(** X10. For a page with a [statsValue] node, the price is missing
    exactly when the node's text has no dollar sign; otherwise it is the
    text between the first dollar sign and the next one, or the end, so a
    price never holds a dollar sign. *)
Theorem price_between_dollar_signs (doc n : node) :
  find doc "div" (cls "statsValue") = Some n ->
  (price doc = VNan <-> mem_char "$" (get_text n) = false)
  /\ (forall p,
        price doc = VStr p ->
        mem_char "$" p = false
        /\ exists before rest,
             get_text n = before ++ "$" ++ p ++ rest
             /\ mem_char "$" before = false
             /\ (rest = EmptyString \/ startswith rest "$" = true)).
Proof.
  intros Hfind.
  assert (Hprice : price doc
                   = match split_char "$" (get_text n) with
                     | _ :: p :: _ => VStr p
                     | _ => VNan
                     end).
  { unfold price, text_of. rewrite Hfind. cbn [not_none bind].
    destruct (split_char "$" (get_text n)) as [|x [|p t]]; try reflexivity.
    change (getitem (x :: p :: t) 1) with (getitem (x :: p :: t) (Z.of_nat 1)).
    rewrite (getitem_nonneg _ 1 p) by reflexivity. reflexivity. }
  pose proof (split_char_shape "$" (get_text n)) as Hshape.
  rewrite Hprice.
  destruct (split_char "$" (get_text n)) as [|x [|p t]].
  - destruct Hshape.
  - destruct Hshape as [_ Hm]. split; [tauto|]. intros p' Hp. discriminate Hp.
  - destruct Hshape as (tail & Htext & Hx & Htail). split.
    + split; [discriminate|].
      intros Hm. rewrite Htext, mem_char_append in Hm. simpl in Hm.
      rewrite orb_true_r in Hm. discriminate Hm.
    + intros p' Hp. injection Hp as <-.
      pose proof (split_char_shape "$" tail) as Hshape'. rewrite Htail in Hshape'.
      destruct t as [|y t'].
      * destruct Hshape' as [-> Hm]. split; [exact Hm|].
        exists x, EmptyString. rewrite Htext.
        split; [|split; [exact Hx | left; reflexivity]].
        rewrite append_empty_r. reflexivity.
      * destruct Hshape' as (tail' & -> & Hp & _). split; [exact Hp|].
        exists x, (String "$" tail'). rewrite Htext.
        split; [reflexivity|]. split; [exact Hx|]. right.
        apply startswith_head.
Qed.

Lemma price_between_dollar_signs_witness :
  find Samples.listing "div" (cls "statsValue") = Some Samples.stats_value
  /\ price Samples.listing <> VNan
  /\ (forall p, price Samples.listing = VStr p -> mem_char "$" p = false).
Proof.
  assert (Hfind : find Samples.listing "div" (cls "statsValue") = Some Samples.stats_value)
    by (vm_compute; reflexivity).
  destruct (price_between_dollar_signs Samples.listing Samples.stats_value Hfind)
    as [Hnan Hstr].
  split; [exact Hfind|]. split.
  - intros H. apply Hnan in H. vm_compute in H. discriminate H.
  - intros p Hp. apply (Hstr p Hp).
Defined.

### EXERCISE OBJECTIVE
When you reach the line containing "- destruct Hshape." in the data above, start copying exactly, and stop after the line containing "injection Hp as <-.".

### RESULT OF THIS TASK
  - destruct Hshape.
  - destruct Hshape as [_ Hm]. split; [tauto|]. intros p' Hp. discriminate Hp.
  - destruct Hshape as (tail & Htext & Hx & Htail). split.
    + split; [discriminate|].
      intros Hm. rewrite Htext, mem_char_append in Hm. simpl in Hm.
      rewrite orb_true_r in Hm. discriminate Hm.
    + intros p' Hp. injection Hp as <-.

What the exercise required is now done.